Why Mike Trout Reminds Me of Ken Griffey, Jr.


(via ESPN)

Earlier this week, Los Angeles Angels slugger Mike Trout went on the IL after tearing his meniscus in his left knee which will require surgery.

At the time of his injury, Trout was leading the AL in HR with 10. While Trout is expected to return to uniform before season's end it will mark the fourth consecutive season in which he has missed significant time due to injury:

Trout missed all but 36 games of the 2021 season with a strained calf that healed confoundingly slowly. He missed five weeks of the 2022 season with a back injury, although he still hit 40 homers.

Trout then broke a bone in his hand on a foul ball last July 3. He tried to return in August when it briefly looked like the Angels might make a postseason run, but he played only one painful game before shutting it down for the year.

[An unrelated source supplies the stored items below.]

(* ===== verification/TfsProps.v ===== *)
(** * Properties of the trivial file system

    The contract of each operation on a well-formed volume against the abstract
    file system of TfsView.v, the refinement for whole histories of client
    operations, and the lock discipline on any device; with witnesses on an
    8-block RAM disk. *)

From S2P Require Import Prelude Bitmap Libc BlockDev Tfs TfsSpec TfsRead TfsIO TfsAlloc TfsCreate TfsLock TfsView.

(** ** Client histories

    What the VFS does with a file system: create and remove files by name, and
    open a file by name and transfer bytes with the number [open] returned.
    [addr] is the address of the client's buffer. *)
Inductive tfs_op :=
| OpCreate (n : list Z) (size : Z)
| OpRemove (n : list Z)
| OpWrite (n buf : list Z) (off : Z)
| OpRead (n : list Z) (len off : Z).

Definition op_ok (op : tfs_op) : Prop :=
  match op with
  | OpCreate n size => name_ok n ∧ 0 ≤ size < 2 ^ 31 - 512
  | OpRemove n => name_ok n
  | OpWrite n buf off => name_ok n ∧ Forall is_u8 buf
  | OpRead n len off => name_ok n ∧ 0 ≤ len
  end.

Section client.
Context {D : Type} {dev : BlockDevice D} (en : endian) (bat_address addr : Z).

Definition cname (n : list Z) : list Z := n ++ [0].

(** The answer of an operation: its result and the bytes it read. *)
Definition run_op (op : tfs_op) (t : tfs_t) (d : D) : outcome ((Z * list Z) * (tfs_t * D)) :=
  match op with
  | OpCreate n size =>
      let* '(r, s) := tfs_create en (cname n) size t d in Done ((r, []), s)
  | OpRemove n => let* '(r, s) := tfs_remove en (cname n) t d in Done ((r, []), s)
  | OpWrite n buf off =>
      let* '(ino, (t, d)) := tfs_open en (cname n) t d in
      if ino <? 0 then Done ((ino, []), (t, d)) else
      let* '(r, s) := tfs_write en bat_address ino addr buf (Z.of_nat (length buf)) off t d in
      Done ((r, []), s)
  | OpRead n len off =>
      let* '(ino, (t, d)) := tfs_open en (cname n) t d in
      if ino <? 0 then Done ((ino, []), (t, d)) else
      let* '(buf, (r, s)) := tfs_read en bat_address ino addr (replicate (Z.to_nat len) 0) len off t d in
      Done ((r, take (Z.to_nat r) buf), s)
  end.

Fixpoint run_ops (ops : list tfs_op) (t : tfs_t) (d : D)
    : outcome (list (Z * list Z) * (tfs_t * D)) :=
  match ops with
  | [] => Done ([], (t, d))
  | op :: ops =>
      let* '(a, (t, d)) := run_op op t d in
      let* '(l, s) := run_ops ops t d in Done (a :: l, s)
  end.
End client.
Lemma verify_open_row (file : nat) A drv tb op k :
  tables (av_fss A) (av_fls A) drv (av_contents A) → (file < 512)%nat →
  vfs_verify_open (Z.of_nat file) (state tb op k (av_fss A) (av_fls A) drv) = Done (av_row file A).
Proof.
  intros Ht Hf. unfold vfs_verify_open. cbn [files state].
  destruct (Z.ltb_spec (Z.of_nat file) 0); [lia|]. cbn [andb]. unfold av_row.
  destruct (lookup_lt_is_Some_2 (av_fls A) file) as [o Ho]; [by rewrite (t_fls_len _ _ _ _ Ht)|].
  rewrite (aread_Some _ _ o) by (rewrite ?Nat2Z.id; done || lia). by rewrite Ho.
Qed.

Lemma vrep_row A drv i o n :
  0 ≤ av_ops A → av_ops A = n → tables (av_fss A) (av_fls A) drv (av_contents A) →
  (of_filesystem o ≠ 0 → mounted (av_fss A) (of_filesystem o)) →
  vrep (state 1 1 n (av_fss A) (<[i:=o]> (av_fls A)) drv)
    (av_set_fls (<[i:=o]> (av_fls A)) A).
Proof.
  intros Hn <- Ht Ho. split; [done|]. exists drv. split; [done|]. by apply tables_row.
Qed.

Lemma row_contents file A o drv :
  tables (av_fss A) (av_fls A) drv (av_contents A) → av_row file A = Some o →
  mounted (av_fss A) (of_filesystem o) ∧ ∃ m h, av_contents A !! of_filesystem o = Some (m, h).
Proof.
  intros Ht [Ho Hne]%av_row_inv. pose proof (t_open _ _ _ _ Ht _ _ Ho Hne) as Hm.
  split; [done|]. destruct (t_mounted _ _ _ _ Ht _ Hne Hm) as [[m h] E]. eauto.
Qed.

Lemma tables_update A drv fs f m h m' h' :
  tables (av_fss A) (av_fls A) drv (av_contents A) → av_contents A !! fs = Some (m, h) →
  fs_holds f m' h' → let A' := av_update fs m' h' A in
  tables (av_fss A') (av_fls A') (<[fs:=f]> drv) (av_contents A').
Proof. intros Ht Ha Hf. apply tables_driver; [done|by eexists|done]. Qed.

Lemma tables_same A drv fs f m h :
  tables (av_fss A) (av_fls A) drv (av_contents A) → av_contents A !! fs = Some (m, h) →
  fs_holds f m h → tables (av_fss A) (av_fls A) (<[fs:=f]> drv) (av_contents A).
Proof.
  intros Ht Ha Hf. pose proof (tables_update A drv fs f m h m h Ht Ha Hf) as Ht'. cbv zeta in Ht'.
  by rewrite (update_same A fs m h Ha) in Ht'.
Qed.

Lemma vfs_close_spec (file : nat) s A :
  vrep s A → (file < 512)%nat →
  returns (vfs_close (Z.of_nat file) s) (λ '(r, s'),
    r = fst (avfs_close file A) ∧ vrep s' (snd (avfs_close file A))).
Proof.
  intros (Hn & drv & -> & Ht) Hf. unfold vfs_close. vfs_run.
  rewrite (verify_open_row file A) by done. vfs_run. unfold avfs_close.
  destruct (av_row file A) as [o|] eqn:Er; vfs_run.
  - destruct (row_contents _ _ _ _ Ht Er) as (Hm & m & h & Ha). apply returns_bind.
    eapply returns_mono; [apply (call_fs_ok _ _ _ _ Ht _ m h _ _ _ _
      (λ '(r, f'), fs_holds f' m h ∧ r = VFS_OK) Ha)|].
    { intros f Hfh. eapply returns_mono; [by apply (fs_close_spec f m h (fileid o))|]. by intros [r f']. }
    intros [r s'] (f' & [Hf' ->] & ->). rewrite set_row_ok by (by rewrite (t_fls_len _ _ _ _ Ht)).
    vfs_run. rewrite end_ok by done. cbn [returns fst snd]. split; [done|].
    apply vrep_row; [done|done| |done]. by eapply tables_same.
  - cbn [returns fst snd]. split; [done|]. split; [simpl; lia|]. by exists drv.
Qed.

Lemma vfs_seek_spec (file : nat) pos s A :
  vrep s A → (file < 512)%nat →
  returns (vfs_seek (Z.of_nat file) pos s) (λ '(r, s'),
    r = fst (avfs_seek file pos A) ∧ vrep s' (snd (avfs_seek file pos A))).
Proof.
  intros (Hn & drv & -> & Ht) Hf.
  assert (Hleak : ∀ r : Z, returns (Done (r, state 1 1 (av_ops A + 1) (av_fss A) (av_fls A) drv))
    (λ '(r', s'), r' = r ∧ vrep s' (av_leak A))).
  { intros r. simpl. split; [done|]. split; [simpl; lia|]. by exists drv. }
  unfold vfs_seek, avfs_seek. vfs_run. destruct (pos <? 0); [apply Hleak|]. vfs_run.
  rewrite (verify_open_row file A) by done. vfs_run.
  destruct (av_row file A) as [o|] eqn:Er; vfs_run; [|apply Hleak].
  rewrite set_row_ok by (by rewrite (t_fls_len _ _ _ _ Ht)). vfs_run. rewrite end_ok by done.
  cbn [returns fst snd]. split; [done|]. apply vrep_row; [done|done|done|].
  intros _. apply (row_contents _ _ _ _ Ht Er).
Qed.

Lemma advance_spec {B} (file : nat) o r (b : B) A drv n :
  0 ≤ n → av_ops A = n → tables (av_fss A) (av_fls A) drv (av_contents A) →
  av_row file A = Some o →
  returns (advance (Z.of_nat file) r b (state 1 1 (n + 1) (av_fss A) (av_fls A) drv))
    (λ '(b', s'), b' = b ∧ vrep s' (av_advance file o r A)).
Proof.
  intros Hn <- Ht Er. destruct (av_row_inv _ _ _ Er) as [Ho _]. unfold advance, av_advance.
  destruct (0 <? r); vfs_run.
  - cbn [files state]. rewrite (aread_Some _ _ o) by (rewrite ?Nat2Z.id; done || lia). vfs_run.
    rewrite set_row_ok by (by eapply lookup_lt_Some). vfs_run. rewrite end_ok by done.
    cbn [returns]. split; [done|]. apply vrep_row; [done|done|done|].
    intros _. apply (row_contents _ _ _ _ Ht Er).
  - rewrite end_ok by done. cbn [returns]. split; [done|]. split; [done|]. by exists drv.
Qed.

Trout's string of injuries prompted ESPN's Stephen A. Smith to go nuclear:

How the hell is he always hurt? I don’t understand this. It drives me nuts when I see baseball players get hurt. What is it that you’re doing with yourself physically that you can’t stay healthy playing baseball? Now, you get hit by a pitch or something, that’s different, I get all of that. With these oblique injuries, you’re running around bases, catching one, then you’re running out for a fly ball, and all of a sudden, something gets tweaked. What the hell is going on?

Clearly, Smith knows nothing of baseball let alone that it is a 162-game season not including spring training and the post-season. It is physically grueling and becomes more so with age. 

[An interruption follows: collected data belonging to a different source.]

(** What the write leaves and the read finds. *)
Lemma write_start fn buf m data :
  m !! fn = Some data →
  let k := Z.min (Z.of_nat (length buf)) (Z.of_nat (length data)) in
  afs_write fn buf (Z.of_nat (length buf)) 0 m =
    (k, <[fn := take (Z.to_nat k) buf ++ drop (Z.to_nat k) data]> m) ∧
  afs_read fn (Z.of_nat (length buf)) 0 (<[fn := take (Z.to_nat k) buf ++ drop (Z.to_nat k) data]> m) =
    (k, take (Z.to_nat k) buf).
Proof.
  intros Hm k. unfold afs_write, afs_read, afs_slice, afs_span.
  rewrite Hm, lookup_insert_eq, Z.sub_0_r.
  assert (Hl : length (take (Z.to_nat k) buf) = Z.to_nat k) by (rewrite length_take; lia).
  destruct (Z.ltb_spec (Z.of_nat (length data)) 0); [lia|]. simpl.
  destruct (Z.ltb_spec (Z.of_nat (length (take (Z.to_nat k) buf ++ drop (Z.to_nat k) data))) 0); [lia|].
  fold k. split.
  - f_equal. f_equal. unfold put. simpl. by rewrite Hl.
  - rewrite length_app, Hl, length_drop, Z.sub_0_r.
    replace (Z.min _ _) with k by lia. change (Z.to_nat 0) with 0%nat.
    by rewrite drop_0, take_app_length' by lia.
Qed.

(** Opening the file. *)
Lemma session_open p s A vn fn m h data :
  vrep s A → split_path p = Some (vn, fn) →
  mounted_at (av_fss A) vn ≠ 0 → av_contents A !! mounted_at (av_fss A) vn = Some (m, h) →
  m !! fn = Some data → 0 ∈ of_filesystem <$> av_fls A →
  let fs := mounted_at (av_fss A) vn in
  ∃ (i : nat) id, (i < 512)%nat ∧ h !! fn = Some id ∧ fst (avfs_open p A) = Z.of_nat i ∧
    av_contents (snd (avfs_open p A)) = av_contents A ∧
    session_at i fs id 0 (snd (avfs_open p A)) (av_fss A) (av_ops A) (of_filesystem <$> av_fls A).
Proof.
  intros (_ & drv & _ & Ht) Hsplit Hne Ha Hm Hfree fs.
  assert (Hid : ∃ id, h !! fn = Some id).
  { destruct (driver_of _ _ _ _ Ht _ _ _ Ha) as (f & _ & Hf).
    apply elem_of_dom. rewrite (fs_holds_dom _ _ _ Hf). apply elem_of_dom. eauto. }
  destruct Hid as [id Hid].
  destruct (free_file (av_fls A)) as [[i o]|] eqn:Eff.
  2: { apply list_find_None in Eff. rewrite Forall_forall in Eff.
       apply list_elem_of_fmap in Hfree as (x & E & Hx). by destruct (Eff x Hx). }
  assert (Ho : avfs_open p A = (Z.of_nat i, av_set_fls (<[i := Openfile fs id 0]> (av_fls A)) A)).
  { unfold avfs_open. rewrite Hsplit, Eff. fold fs. cbv zeta. destruct (Z.eqb_spec fs 0); [done|].
    unfold fs. by rewrite Ha, Hid. }
  apply list_find_Some in Eff as (Hi & Hi0 & _). pose proof (lookup_lt_Some _ _ _ Hi) as Hlt.
  exists i, id. rewrite Ho. split_and!; [by rewrite (t_fls_len _ _ _ _ Ht) in Hlt|done|done|done|].
  split; simpl; [by apply list_lookup_insert_eq|done|done|].
  rewrite list_fmap_insert, list_insert_insert_eq. apply list_insert_id.
  by rewrite list_lookup_fmap, Hi, <- Hi0.
Qed.
Lemma tfs_init_spec d sector vn addr page sf st :
  tfs_header d sector vn → addr ≠ 0 → length page = 4096%nat → Forall is_u8 page →
  0 ≤ sf → 0 ≤ st → 3 * TFS_BLOCK_SIZE + st + sf ≤ 4096 →
  returns (tfs_init Big sector true addr page sf st d) (λ '(r, _, d'), same_dev d d' ∧
    ∃ name t, r = Some (name, t) ∧ cstr name vn ∧ startblock t = sector ∧
      totalblocks t = Z.min (total_blocks d) 4096 ∧ lock t = 1 ∧ bufs_ok t).
Proof.
  intros Hh Haddr Hpl Hpu Hsf Hst Hfit. pose proof (header_block _ _ _ Hh) as [Hbl Hbu].
  destruct Hh as [Hbs Hhl Hs Ht (w & Hw & Hm) Hn Hvl]. unfold tfs_init.
  rewrite Hbs, Z.eqb_refl. cbn [negb]. destruct (Z.eqb_spec addr 0); [done|].
  rewrite Hpl. change (Z.of_nat 4096) with 4096.
  rewrite kassert_bind by (apply Z.leb_le; lia). unfold TFS_BLOCK_SIZE in *.
  unfold TFS_HEADER_BLOCK. rewrite Z.add_0_r, u32_id by (unfold is_u32; lia).
  destruct (read_block sector d) as [r d'] eqn:Er.
  destruct (read_block_spec _ _ _ _ Er) as (Hc & Hb' & Ht' & Hh' & _ & Hok).
  rewrite (Hok Hhl Hs). rewrite Hw. cbn [outcome_bind]. change (from_big_endian32 Big w) with w.
  rewrite Hm, Z.eqb_refl. cbn [negb].
  rewrite (stringcopy_spec _ _ _ _ Hn) by (rewrite length_replicate; unfold TFS_VOLNAME_MAX; lia).
  cbn [outcome_bind]. unfold stringcopy_result at 1. rewrite (take_ge vn) by (unfold TFS_VOLNAME_MAX; lia).
  assert (Hn2 : cstr (vn ++ 0 :: drop (length vn + 1) (replicate 16 0)) vn)
    by (split; [apply Hn|by eexists]).
  rewrite (stringcopy_spec _ _ _ _ Hn2) by (rewrite length_replicate; unfold VFS_NAME_LENGTH; lia).
  cbn [outcome_bind returns]. split; [by constructor|]. eexists _, _. split; [done|]. split_and!.
  - unfold stringcopy_result. rewrite (take_ge vn) by (unfold VFS_NAME_LENGTH; lia).
    split; [apply Hn|by eexists].
  - done.
  - simpl. rewrite MIN_spec, Ht'. done.
  - done.
  - set (page' := contents d sector ++ drop (length (contents d sector)) page).
    assert (Hp' : length page' = 4096%nat ∧ Forall is_u8 page').
    { unfold page'. rewrite length_app, length_drop. split; [lia|].
      apply Forall_app. split; [done|by apply Forall_drop]. }
    destruct Hp' as [Hpl' Hpu']. split; split; simpl; try (by apply Forall_take, Forall_drop);
      rewrite length_take, length_drop, Hpl'; lia.
Qed.

(** No partitions: the first entry of the boot sector is an end marker. *)
Record no_partitions (d : D) : Prop := {
  np_active : contents d 0 !! 446%nat = Some 0 ∨ contents d 0 !! 446%nat = Some 128;
  np_type : contents d 0 !! 450%nat = Some 0;
  np_start : load32 Big (contents d 0) 454 ≠ Done NO_PARTITION
}.

Lemma aread_app_l {A} (l k : list A) i x : 0 ≤ i → l !! Z.to_nat i = Some x → aread (l ++ k) i = Done x.
Proof. intros Hi Hx. apply aread_Some; [done|]. by apply lookup_app_l_Some. Qed.

Lemma load32_app_512 (a b : list Z) off :
  length a = 512%nat → 0 ≤ off → off + 4 ≤ 512 → load32 Big (a ++ b) off = load32 Big a off.
Proof.
  intros Hl Ho Hf. unfold load32. rewrite length_app.
  rewrite (proj2 (Z.leb_le 0 off)), !(proj2 (Z.leb_le (off + 4) _)) by lia. cbn [andb].
  do 2 f_equal. rewrite drop_app_le, take_app_le; [done|rewrite length_drop; lia|lia].
Qed.

(** Then the drivers are tried on the whole disk. *)
Lemma try_all_whole {F} fuel (table : list (filesystems_t D F)) addr page d Q :
  is_block (contents d 0) → healthy d → 0 < total_blocks d → no_partitions d →
  (∀ d', same_dev d d' → returns (try_drivers table 0 d') (λ '(r, d2), Q (r, d2, addr))) →
  returns (filesystems_try_all Big fuel table addr page d) Q.
Proof.
  intros [Hl Hu] Hh Ht [Ha Hty Hst] Hk. unfold filesystems_try_all, for_loop.
  change (Z.to_nat (4 - 0)) with 4%nat. cbn [for_from]. unfold get_partition at 1. cbn [Z.ltb Z.compare].
  change (u32 0) with 0. destruct (read_block 0 d) as [r d'] eqn:Er.
  destruct (read_block_spec _ _ _ _ Er) as (Hc & Hb' & Ht' & Hh' & _ & Hok).
  rewrite (Hok Hh) by lia.
  assert (Hact : ∃ x, contents d 0 !! 446%nat = Some x ∧ (x = 0 ∨ x = 128)) by naive_solver.
  destruct Hact as (x & Hx & Hx2). unfold read_entry, entry_off.
  change (446 + 16 * 0) with 446. change (446 + 4) with 450. change (446 + 8) with 454.
  change (446 + 12) with 458.
  rewrite (aread_app_l _ _ 446 x), (aread_app_l _ _ 450 0) by (done || lia).
  rewrite !load32_app_512 by (done || lia). cbn [outcome_bind].
  destruct (load32 Big (contents d 0) 454) as [w| | | |] eqn:Ew;
    try (unfold load32 in Ew; by rewrite Hl in Ew).
  destruct (load32 Big (contents d 0) 458) as [w2| | | |] eqn:Ew2;
    try (unfold load32 in Ew2; by rewrite Hl in Ew2).
  cbn [outcome_bind]. unfold skip_entry. cbn [p_start p_active p_type].
  replace ((w =? NO_PARTITION) || (negb (x =? 128) && negb (x =? 0))) with false.
  2: { destruct (Z.eqb_spec w NO_PARTITION); [subst; done|]. destruct Hx2; by subst. }
  cbn [Z.eqb outcome_bind]. apply returns_bind.
  eapply returns_mono; [apply (Hk d'); by constructor|]. by intros [r2 d2].
Qed.
End init.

In this respect, Trout reminds me a great deal of Ken Griffey, Jr. Junior Griffey was arguably the greatest player to wear a baseball uniform during the 1990s while Trout was arguably the greatest player to wear a baseball uniform in the 2010s. By the 2000s, Griffey, Jr could no longer stay healthy and now in the 2020s it is Trout who struggles to play a full season. 

Between 1990 and 1999, while in a Seattle Mariners uniform, Griffey, Jr. made 10 consecutive AL All-Star Teams, won 10 consecutive Gold Gloves, 8 Silver Sluggers, won the AL MVP in 1997 and finished in the top five in AL MVP four times. 

Griffey, Jr. was traded to the Cincinnati Reds in 2000. After a good inaugural season in the Queen City, Griffey, Jr. was hit by the injury bug. Between 2001 and 2006, Griffey, Jr. missed more than 400 games due to injury never playing more than 130 games in a season

As for Trout, between 2012 and 2020 he was named to 8 AL All-Star Teams, won the Silver Slugger 8 times and won the AL MVP thrice while finishing runner up four times with two additional top five finishes. Unfortunately, Trout's body is betraying as Junior Griffey's did.

Although Griffey, Jr. finished his career with 630 HR, he likely would have passed 700 HR if he had those 400 plus games back. Trout currently has 378 career HR. He would have far surpassed 400 had he had the chance to have played in 250 more games since 2021. 

I'm not the only one who has been likening Trout to Griffey, Jr. in this way. Consider the words of Zachary D. Rymer of Bleacher Report who wrote on X, "Mike Trout vs. Ken Griffey Jr. through the age of 30 is a lot more fun to ponder than Mike Trout vs. Ken Griffey Jr. after the age of 31."

In the end time gets us all. It caught up with Ken Griffey, Jr. Now it is Mike Trout's turn not to bat.